YOUR OBJECTIVE: Whenever a line in the entries below contains "Record", copy that line.
───
(** A cell of a row: no text for NULL. *)
Definition pushvalue (row : option (list Z)) (field_type : enum_field_types) : lua_value :=
  match row with
  | None => LNil
  | Some row =>
      match field_type with
      | MYSQL_TYPE_TINY | MYSQL_TYPE_SHORT | MYSQL_TYPE_LONG | MYSQL_TYPE_LONGLONG | MYSQL_TYPE_INT24 | MYSQL_TYPE_YEAR => LInt (strtoll (cstr row))
      | MYSQL_TYPE_FLOAT | MYSQL_TYPE_DOUBLE | MYSQL_TYPE_DECIMAL | MYSQL_TYPE_NEWDECIMAL => LFlt (strtod (cstr row)).1
      | _ => LStr row
      end
  end.
Definition getcolumntype (t : enum_field_types) : list Z :=
  lit (match t with
       | MYSQL_TYPE_VAR_STRING | MYSQL_TYPE_STRING => "string"
       | MYSQL_TYPE_DECIMAL | MYSQL_TYPE_SHORT | MYSQL_TYPE_LONG | MYSQL_TYPE_FLOAT | MYSQL_TYPE_DOUBLE | MYSQL_TYPE_LONGLONG | MYSQL_TYPE_INT24
       | MYSQL_TYPE_YEAR | MYSQL_TYPE_TINY => "number"
       | MYSQL_TYPE_TINY_BLOB | MYSQL_TYPE_MEDIUM_BLOB | MYSQL_TYPE_LONG_BLOB | MYSQL_TYPE_BLOB => "binary"
       | MYSQL_TYPE_DATE | MYSQL_TYPE_NEWDATE => "date"
       | MYSQL_TYPE_DATETIME => "datetime"
       | MYSQL_TYPE_TIME => "time"
       | MYSQL_TYPE_TIMESTAMP => "timestamp"
       | MYSQL_TYPE_ENUM | MYSQL_TYPE_SET => "set"
       | MYSQL_TYPE_NULL => "null"
       | _ => "undefined"
       end)%string.
(** The two tables of [create_colinfo]; [%.20s] cuts. *)
Definition column_type (f : MYSQL_FIELD) : list Z :=
  snprintf 50 (ztake 20 (getcolumntype (f_type f)) ++ lit "(" ++ dec_of_Z (s64 (f_length f)) ++ lit ")").
Definition colinfo (fields : list MYSQL_FIELD) : list (list Z) * list (list Z) :=
  (map (fun f => cstr (f_name f)) fields, map column_type fields).

(** A table with names as keys: nil removes. *)
Abbreviation row_table := (gmap (list Z) lua_value).
Definition set_field (name : list Z) (v : lua_value) (t : row_table) : row_table :=
  match v with LNil => delete name t | _ => <[name := v]> t end.
(** The loop of [fetch_row_result]: the names are those of the table [colnames]. *)
Fixpoint row_loop (names : list (list Z)) (fields : list MYSQL_FIELD) (cells : list (option (list Z))) (t : row_table) : row_table :=
  match names, fields, cells with
  | n :: names, f :: fields, c :: cells => row_loop names fields cells (set_field n (pushvalue c (f_type f)) t)
  | _, _, _ => t
  end.
Definition row_of (fields : list MYSQL_FIELD) (cells : list (option (list Z))) : row_table :=
  row_loop (colinfo fields).1 fields cells ∅.

(** ** The parameters of a statement *)

(** Where a buffer points: into the string at a slot of the statement's table, or to an
    entry of [nums]. *)
Inductive bufptr : Type := PNone | PStr (i : nat) (s : list Z) | PNum (i : nat).
Record MYSQL_BIND : Type := mk_bind {
  buffer_type : enum_field_types;
  buffer : bufptr;
  buffer_length : Z;
  is_unsigned : bool;
  b_length : option nat
}.
Definition zero_bind : MYSQL_BIND := mk_bind MYSQL_TYPE_DECIMAL PNone 0 false None.
Definition MYSQL_SET_VARSTRING (p : bufptr) (n : Z) (b : MYSQL_BIND) : MYSQL_BIND :=
  mk_bind MYSQL_TYPE_VAR_STRING p n (is_unsigned b) (b_length b).
Definition MYSQL_SET_DOUBLE (p : bufptr) (b : MYSQL_BIND) : MYSQL_BIND := mk_bind MYSQL_TYPE_DOUBLE p 8 false (b_length b).
Definition MYSQL_SET_TINYINT (p : bufptr) (b : MYSQL_BIND) : MYSQL_BIND := mk_bind MYSQL_TYPE_TINY p 1 false (b_length b).

(** [sb_nums]: doubles, as bit patterns; [sb_str]: the strings kept at i + 1000;
    [sb_bound]: what [mysql_stmt_bind_param] has copied. *)
Record binding : Type := mk_binding {
  sb_bind : list MYSQL_BIND;
  sb_nums : list Z;
  sb_str : gmap nat (list Z);
  sb_has : bool;
  sb_bound : option (list MYSQL_BIND)
}.
(** After [stmt_prepare_result]. *)
Definition new_binding (n : nat) : binding := mk_binding (replicate n zero_bind) (replicate n 0) ∅ false None.

(** The arguments: a value, or [LONG_DATA]. *)
Inductive sparam : Type := SVal (v : lua_value) | SLongData.

Section Bind.
Context `{LuaAPI}.

Definition bind_one (i : nat) (p : sparam) (s : binding) : binding :=
  let '(mk_binding bs nums str has bound) := s in
  let b := nth i bs zero_bind in
  match p with
  | SVal (LStr t) => mk_binding (<[i := MYSQL_SET_VARSTRING (PStr i t) (Zlen t) b]> bs) nums (<[i := t]> str) has bound
  | SVal (LBool x) => mk_binding (<[i := MYSQL_SET_TINYINT (PNum i) b]> bs) (<[i := d_of_Z (c_bool x)]> nums) str has bound
  | SVal LNil => mk_binding (<[i := mk_bind MYSQL_TYPE_NULL (buffer b) (buffer_length b) (is_unsigned b) (b_length b)]> bs) nums str has bound
  | SVal v =>
      if is_number v then mk_binding (<[i := MYSQL_SET_DOUBLE (PNum i) b]> bs) (<[i := default 0 (lua_tonumberx v)]> nums) str has bound
      else s
  | SLongData => mk_binding (<[i := mk_bind MYSQL_TYPE_STRING PNone 0 false (Some i)]> bs) nums str has bound
  end.
Fixpoint bind_loop (i : nat) (args : list sparam) (s : binding) : binding :=
  match args with [] => s | p :: args => bind_loop (S i) args (bind_one i p s) end.
Definition st_bind_args (cache_bind : bool) (args : list sparam) (s : binding) : outcome binding :=
  if negb (Nat.eqb (length args) (length (sb_bind s))) then
    Raise (lit "parameters number does not match, excepted " ++ dec_of_Z (Zlen (sb_bind s)) ++ lit ", got " ++ dec_of_Z (Zlen args))
  else
    let s := bind_loop 0 args s in
    Ret (if negb cache_bind || negb (sb_has s) then mk_binding (sb_bind s) (sb_nums s) (sb_str s) true (Some (sb_bind s)) else s).
End Bind.

(** What lies at the address of a bound parameter when the statement is executed.  A
    string that is no longer in its slot may be gone. *)
Inductive dbparam : Type := DNull | DText (s : list Z) | DDouble (d : Z) | DTiny (n : Z) | DLongData.
Definition s8 (z : Z) : Z := (z + 2 ^ 7) mod 2 ^ 8 - 2 ^ 7.
Definition sent (s : binding) (b : MYSQL_BIND) : outcome dbparam :=
  match buffer_type b, buffer b with
  | MYSQL_TYPE_NULL, _ => Ret DNull
  | MYSQL_TYPE_VAR_STRING, PStr i t =>
      if decide (sb_str s !! i = Some t) then
        t ← mem_load (Some t) 0 (match b_length b with Some j => nth j (sb_nums s) 0 | None => buffer_length b end); Ret (DText t)
      else UB
  | MYSQL_TYPE_DOUBLE, PNum i => Ret (DDouble (nth i (sb_nums s) 0))
  | MYSQL_TYPE_TINY, PNum i => Ret (DTiny (s8 (nth 0 (le_bytes 8 (nth i (sb_nums s) 0)) 0)))
  | MYSQL_TYPE_STRING, PNone => Ret DLongData
  | _, _ => UB
  end.

(** ** The columns of a statement *)

Definition sizeof_MYSQL_TIME : Z := 40.
(** The buffer [stmt_execute_result] binds for a column: its type and its size; [None]:
    none. *)
Definition result_bind (f : MYSQL_FIELD) : option (enum_field_types * Z) :=
  match f_type f with
  | MYSQL_TYPE_TINY_BLOB | MYSQL_TYPE_MEDIUM_BLOB | MYSQL_TYPE_LONG_BLOB | MYSQL_TYPE_BLOB
  | MYSQL_TYPE_VAR_STRING | MYSQL_TYPE_STRING => Some (MYSQL_TYPE_VAR_STRING, f_length f)
  | MYSQL_TYPE_SHORT | MYSQL_TYPE_LONG | MYSQL_TYPE_LONGLONG | MYSQL_TYPE_INT24 | MYSQL_TYPE_YEAR | MYSQL_TYPE_TINY => Some (MYSQL_TYPE_LONGLONG, 8)
  | MYSQL_TYPE_FLOAT | MYSQL_TYPE_DOUBLE => Some (MYSQL_TYPE_DOUBLE, 8)
  | MYSQL_TYPE_DATE | MYSQL_TYPE_TIME | MYSQL_TYPE_DATETIME | MYSQL_TYPE_TIMESTAMP => Some (MYSQL_TYPE_TIMESTAMP, sizeof_MYSQL_TIME)
  | _ => None
  end.

Record MYSQL_TIME : Type := mk_time { year : Z; month : Z; day : Z; hour : Z; minute : Z; second : Z; second_part : Z; time_type : Z }.
(** What a buffer has after a fetch: bytes, or a time. *)
Inductive content : Type := CBytes (block : list Z) | CTime (t : MYSQL_TIME).
Record column : Type := mk_column { c_null : bool; c_buffer : content; c_len : Z }.

Inductive dbvalue : Type := DVal (v : lua_value) | DDate (fields : list (string * Z)).
Definition push_time (t : MYSQL_TIME) : dbvalue :=
  if 0 <? time_type t then
    DDate [("year", year t); ("month", month t); ("day", day t); ("hour", hour t); ("minute", minute t); ("second", second t); ("second_part", second_part t)]%string
  else DVal LNil.
(** One column in the loop of [stmt_fetch_result]. *)
Definition fetch_column (f : MYSQL_FIELD) (c : column) : outcome dbvalue :=
  if c_null c then Ret (DVal LNil)
  else
    match f_type f with
    | MYSQL_TYPE_TINY_BLOB | MYSQL_TYPE_MEDIUM_BLOB | MYSQL_TYPE_LONG_BLOB | MYSQL_TYPE_BLOB
    | MYSQL_TYPE_VAR_STRING | MYSQL_TYPE_STRING =>
        match c_buffer c with CBytes b => s ← mem_load (Some b) 0 (c_len c); Ret (DVal (LStr s)) | CTime _ => UB end
    | MYSQL_TYPE_SHORT | MYSQL_TYPE_LONG | MYSQL_TYPE_LONGLONG | MYSQL_TYPE_INT24 | MYSQL_TYPE_YEAR | MYSQL_TYPE_TINY =>
        match c_buffer c with CBytes b => s ← mem_load (Some b) 0 8; Ret (DVal (LInt (s64 (le_val s)))) | CTime _ => UB end
    | MYSQL_TYPE_FLOAT | MYSQL_TYPE_DOUBLE =>
        match c_buffer c with CBytes b => s ← mem_load (Some b) 0 8; Ret (DVal (LFlt (le_val s))) | CTime _ => UB end
    | MYSQL_TYPE_DATE | MYSQL_TYPE_TIME | MYSQL_TYPE_DATETIME | MYSQL_TYPE_TIMESTAMP =>
        match c_buffer c with CTime t => Ret (push_time t) | CBytes _ => UB end
    | _ => Ret (DVal LNil)
    end.
Abbreviation stmt_row := (gmap (list Z) dbvalue).
Definition set_column (name : list Z) (v : dbvalue) (t : stmt_row) : stmt_row :=
  match v with DVal LNil => delete name t | _ => <[name := v]> t end.
Fixpoint fetch_loop (fields : list MYSQL_FIELD) (cols : list column) (t : stmt_row) : outcome stmt_row :=
  match fields, cols with
  | f :: fields, c :: cols => v ← fetch_column f c; fetch_loop fields cols (set_column (cstr (f_name f)) v t)
  | _, _ => Ret t
  end.

(** What the library stores through a bound buffer: a value of the column's class; text is
    cut to the buffer, and its length is not. *)
Inductive cell : Type := ENull | EText (s : list Z) | EInt (n : Z) | EDouble (d : Z) | ETime (t : MYSQL_TIME).
Definition stores (f : MYSQL_FIELD) (e : cell) (c : column) : Prop :=
  match e, result_bind f with
  | ENull, _ => c_null c = true
  | EText s, Some (MYSQL_TYPE_VAR_STRING, size) =>
      c_null c = false /\ c_len c = Zlen s /\ exists rest, c_buffer c = CBytes (ztake size s ++ rest) /\ Zlen (ztake size s ++ rest) = size
  | EInt n, Some (MYSQL_TYPE_LONGLONG, _) => c_null c = false /\ c_buffer c = CBytes (le_bytes 8 n)
  | EDouble d, Some (MYSQL_TYPE_DOUBLE, _) => c_null c = false /\ c_buffer c = CBytes (le_bytes 8 d)
  | ETime t, Some (MYSQL_TYPE_TIMESTAMP, _) => c_null c = false /\ c_buffer c = CTime t
  | _, None => c_null c = false
  | _, _ => False
  end.

(** ** The rows of a cursor *)

Definition integer_type (t : enum_field_types) : bool :=
  match t with
  | MYSQL_TYPE_TINY | MYSQL_TYPE_SHORT | MYSQL_TYPE_LONG | MYSQL_TYPE_LONGLONG | MYSQL_TYPE_INT24 | MYSQL_TYPE_YEAR => true
  | _ => false
  end.

Lemma drop_spaces_digits s : Forall (fun c => is_digit c = true) s -> drop_spaces s = s.
Proof.
  destruct s as [|c s]; [done|]. intros [Hc _]%Forall_cons. unfold is_digit in Hc. cbn [drop_spaces].
  destruct (Z.eqb_spec c 32), (Z.leb_spec 9 c), (Z.leb_spec c 13); done || lia.
Qed.
Lemma digits_no_nul s : Forall (fun c => is_digit c = true) s -> cstr s = s.
Proof. intros Hs. apply cstr_id. eapply Forall_impl; [exact Hs|]. intros c Hc ->. done. Qed.
(** [strtoll] reads back what decimal printing writes. *)
Lemma strtoll_dec n : strtoll (cstr (dec_of_Z n)) = clamp64 n.
Proof.
  unfold dec_of_Z. destruct (Z.ltb_spec n 0) as [Hn|Hn].
  - destruct (dec_of_nonneg_spec (- n)) as (Hd & Hv & _); [lia|]. cbn [cstr]. change (45 =? 0) with false. cbv iota.
    rewrite digits_no_nul by done. unfold strtoll. cbn [drop_spaces]. change ((45 =? 32) || ((9 <=? 45) && (45 <=? 13))) with false. cbv iota.
    rewrite take_digits_all by done. cbn [fst]. rewrite Hv. f_equal. lia.
  - destruct (dec_of_nonneg_spec n) as (Hd & Hv & _); [lia|]. rewrite digits_no_nul by done. unfold strtoll. rewrite drop_spaces_digits by done.
    pose proof (take_digits_all _ 0 0 Hd) as Et. rewrite Hv in Et. destruct (dec_of_nonneg n) as [|c r]; [by rewrite Et|].
    apply Forall_cons in Hd as [Hc _]. unfold is_digit in Hc. assert (Hs : c <> 45 /\ c <> 43) by lia. destruct Hs as [H1 H2].
    repeat (case_match; simplify_eq; try done); by rewrite Et.
Qed.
───
RESPONSE BOX:
Record MYSQL_BIND : Type := mk_bind {
Record binding : Type := mk_binding {
Record MYSQL_TIME : Type := mk_time { year : Z; month : Z; day : Z; hour : Z; minute : Z; second : Z; second_part : Z; time_type : Z }.
Record column : Type := mk_column { c_null : bool; c_buffer : content; c_len : Z }.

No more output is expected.